> _DATA EXTRACTS_
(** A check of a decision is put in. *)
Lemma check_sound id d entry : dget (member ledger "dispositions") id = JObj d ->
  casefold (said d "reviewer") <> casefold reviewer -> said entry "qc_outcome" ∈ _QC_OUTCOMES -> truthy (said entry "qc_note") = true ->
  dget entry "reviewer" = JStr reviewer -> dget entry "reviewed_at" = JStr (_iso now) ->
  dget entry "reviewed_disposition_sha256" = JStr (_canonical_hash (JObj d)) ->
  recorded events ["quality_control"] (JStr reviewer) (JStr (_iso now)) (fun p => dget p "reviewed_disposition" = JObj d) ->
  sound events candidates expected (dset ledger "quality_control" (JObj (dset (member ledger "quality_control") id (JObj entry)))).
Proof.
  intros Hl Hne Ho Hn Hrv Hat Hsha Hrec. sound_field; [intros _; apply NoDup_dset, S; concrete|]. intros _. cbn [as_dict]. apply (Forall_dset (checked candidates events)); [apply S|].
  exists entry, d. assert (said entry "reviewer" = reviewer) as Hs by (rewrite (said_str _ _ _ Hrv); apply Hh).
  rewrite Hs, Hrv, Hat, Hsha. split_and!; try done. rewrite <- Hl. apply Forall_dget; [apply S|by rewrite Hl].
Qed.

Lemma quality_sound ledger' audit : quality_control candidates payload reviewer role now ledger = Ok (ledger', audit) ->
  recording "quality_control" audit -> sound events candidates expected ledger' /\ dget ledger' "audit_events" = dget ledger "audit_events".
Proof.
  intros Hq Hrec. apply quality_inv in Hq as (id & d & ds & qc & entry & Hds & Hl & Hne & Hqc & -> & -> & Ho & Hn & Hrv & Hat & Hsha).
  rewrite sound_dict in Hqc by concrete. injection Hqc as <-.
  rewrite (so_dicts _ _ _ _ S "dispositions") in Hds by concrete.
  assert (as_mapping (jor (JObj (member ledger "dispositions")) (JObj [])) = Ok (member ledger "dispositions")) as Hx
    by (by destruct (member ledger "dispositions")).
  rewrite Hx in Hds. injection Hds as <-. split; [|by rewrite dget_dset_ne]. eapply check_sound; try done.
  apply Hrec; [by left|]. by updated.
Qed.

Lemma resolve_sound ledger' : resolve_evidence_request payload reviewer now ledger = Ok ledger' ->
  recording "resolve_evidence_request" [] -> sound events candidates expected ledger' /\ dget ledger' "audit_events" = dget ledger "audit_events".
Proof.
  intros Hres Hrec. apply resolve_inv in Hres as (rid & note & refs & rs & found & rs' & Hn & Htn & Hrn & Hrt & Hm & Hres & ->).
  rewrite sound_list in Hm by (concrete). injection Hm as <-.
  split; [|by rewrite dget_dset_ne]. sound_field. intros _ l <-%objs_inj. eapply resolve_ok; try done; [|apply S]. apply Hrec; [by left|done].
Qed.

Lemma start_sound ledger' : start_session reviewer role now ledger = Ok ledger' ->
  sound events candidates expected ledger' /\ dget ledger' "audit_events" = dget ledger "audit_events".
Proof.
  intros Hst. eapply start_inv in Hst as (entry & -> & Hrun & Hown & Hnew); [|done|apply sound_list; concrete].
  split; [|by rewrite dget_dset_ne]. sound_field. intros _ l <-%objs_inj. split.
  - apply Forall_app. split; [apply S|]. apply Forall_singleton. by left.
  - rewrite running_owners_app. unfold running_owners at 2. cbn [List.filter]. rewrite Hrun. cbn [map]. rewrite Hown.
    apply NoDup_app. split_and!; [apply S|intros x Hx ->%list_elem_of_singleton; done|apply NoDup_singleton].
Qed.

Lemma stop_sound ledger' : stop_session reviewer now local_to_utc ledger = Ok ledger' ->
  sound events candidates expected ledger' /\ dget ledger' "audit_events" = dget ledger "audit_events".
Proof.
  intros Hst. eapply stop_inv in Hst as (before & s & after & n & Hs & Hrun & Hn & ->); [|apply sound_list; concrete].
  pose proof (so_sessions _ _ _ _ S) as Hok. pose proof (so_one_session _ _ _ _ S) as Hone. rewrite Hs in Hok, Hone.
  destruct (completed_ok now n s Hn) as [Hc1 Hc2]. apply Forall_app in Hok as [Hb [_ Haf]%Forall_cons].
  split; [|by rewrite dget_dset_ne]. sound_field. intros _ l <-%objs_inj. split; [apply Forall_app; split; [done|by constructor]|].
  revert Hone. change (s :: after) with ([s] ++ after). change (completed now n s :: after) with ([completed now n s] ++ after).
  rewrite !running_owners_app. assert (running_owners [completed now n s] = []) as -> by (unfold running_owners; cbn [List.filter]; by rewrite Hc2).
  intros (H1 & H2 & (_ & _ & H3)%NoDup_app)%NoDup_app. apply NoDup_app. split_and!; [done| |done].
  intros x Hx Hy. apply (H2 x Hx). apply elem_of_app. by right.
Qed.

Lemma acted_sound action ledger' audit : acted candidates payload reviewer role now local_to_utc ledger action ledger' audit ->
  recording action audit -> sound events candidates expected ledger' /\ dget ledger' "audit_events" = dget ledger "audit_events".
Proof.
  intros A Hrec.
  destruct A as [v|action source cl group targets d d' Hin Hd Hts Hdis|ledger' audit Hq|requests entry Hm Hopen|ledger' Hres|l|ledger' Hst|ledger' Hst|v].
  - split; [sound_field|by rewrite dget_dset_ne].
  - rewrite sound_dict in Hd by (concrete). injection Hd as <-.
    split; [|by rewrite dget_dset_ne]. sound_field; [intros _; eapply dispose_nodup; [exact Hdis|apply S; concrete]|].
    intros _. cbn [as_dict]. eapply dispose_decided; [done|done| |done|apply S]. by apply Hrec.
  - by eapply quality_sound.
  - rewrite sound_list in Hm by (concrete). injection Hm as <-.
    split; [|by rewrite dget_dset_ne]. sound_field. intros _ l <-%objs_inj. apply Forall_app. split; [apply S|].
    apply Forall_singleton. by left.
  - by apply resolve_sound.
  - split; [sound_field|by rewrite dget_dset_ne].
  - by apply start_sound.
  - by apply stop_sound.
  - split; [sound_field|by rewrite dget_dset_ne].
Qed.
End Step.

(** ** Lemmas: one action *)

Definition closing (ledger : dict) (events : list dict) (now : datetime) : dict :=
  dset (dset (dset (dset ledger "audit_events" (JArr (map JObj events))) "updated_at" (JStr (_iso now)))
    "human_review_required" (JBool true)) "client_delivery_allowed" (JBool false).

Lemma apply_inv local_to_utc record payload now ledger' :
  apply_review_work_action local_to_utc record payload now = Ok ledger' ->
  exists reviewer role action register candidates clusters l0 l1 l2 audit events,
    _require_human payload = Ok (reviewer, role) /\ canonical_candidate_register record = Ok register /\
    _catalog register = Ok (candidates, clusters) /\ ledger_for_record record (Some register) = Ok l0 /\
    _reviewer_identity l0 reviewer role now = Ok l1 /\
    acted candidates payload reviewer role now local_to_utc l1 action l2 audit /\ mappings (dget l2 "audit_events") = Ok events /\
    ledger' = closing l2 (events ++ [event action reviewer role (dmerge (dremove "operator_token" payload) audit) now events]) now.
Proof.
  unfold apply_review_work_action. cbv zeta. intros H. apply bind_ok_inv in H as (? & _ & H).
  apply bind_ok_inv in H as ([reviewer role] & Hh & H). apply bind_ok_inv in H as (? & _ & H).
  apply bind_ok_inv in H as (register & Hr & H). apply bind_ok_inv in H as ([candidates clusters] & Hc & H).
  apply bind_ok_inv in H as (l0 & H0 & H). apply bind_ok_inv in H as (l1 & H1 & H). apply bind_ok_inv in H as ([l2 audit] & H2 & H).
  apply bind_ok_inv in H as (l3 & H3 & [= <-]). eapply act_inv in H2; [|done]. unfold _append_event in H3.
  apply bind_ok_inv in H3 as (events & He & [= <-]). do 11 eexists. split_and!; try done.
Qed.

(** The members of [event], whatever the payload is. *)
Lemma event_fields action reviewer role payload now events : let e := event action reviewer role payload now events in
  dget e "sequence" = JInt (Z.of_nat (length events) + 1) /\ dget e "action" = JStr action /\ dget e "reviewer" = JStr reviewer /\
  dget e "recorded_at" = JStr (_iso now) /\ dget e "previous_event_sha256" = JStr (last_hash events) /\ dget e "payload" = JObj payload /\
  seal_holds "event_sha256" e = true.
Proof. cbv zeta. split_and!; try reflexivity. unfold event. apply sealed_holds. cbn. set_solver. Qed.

> _EXERCISE GOAL_
Every line of the records containing the word "filter" must appear in the answer.

> _RESULT_
  - rewrite running_owners_app. unfold running_owners at 2. cbn [List.filter]. rewrite Hrun. cbn [map]. rewrite Hown.
  rewrite !running_owners_app. assert (running_owners [completed now n s] = []) as -> by (unfold running_owners; cbn [List.filter]; by rewrite Hc2).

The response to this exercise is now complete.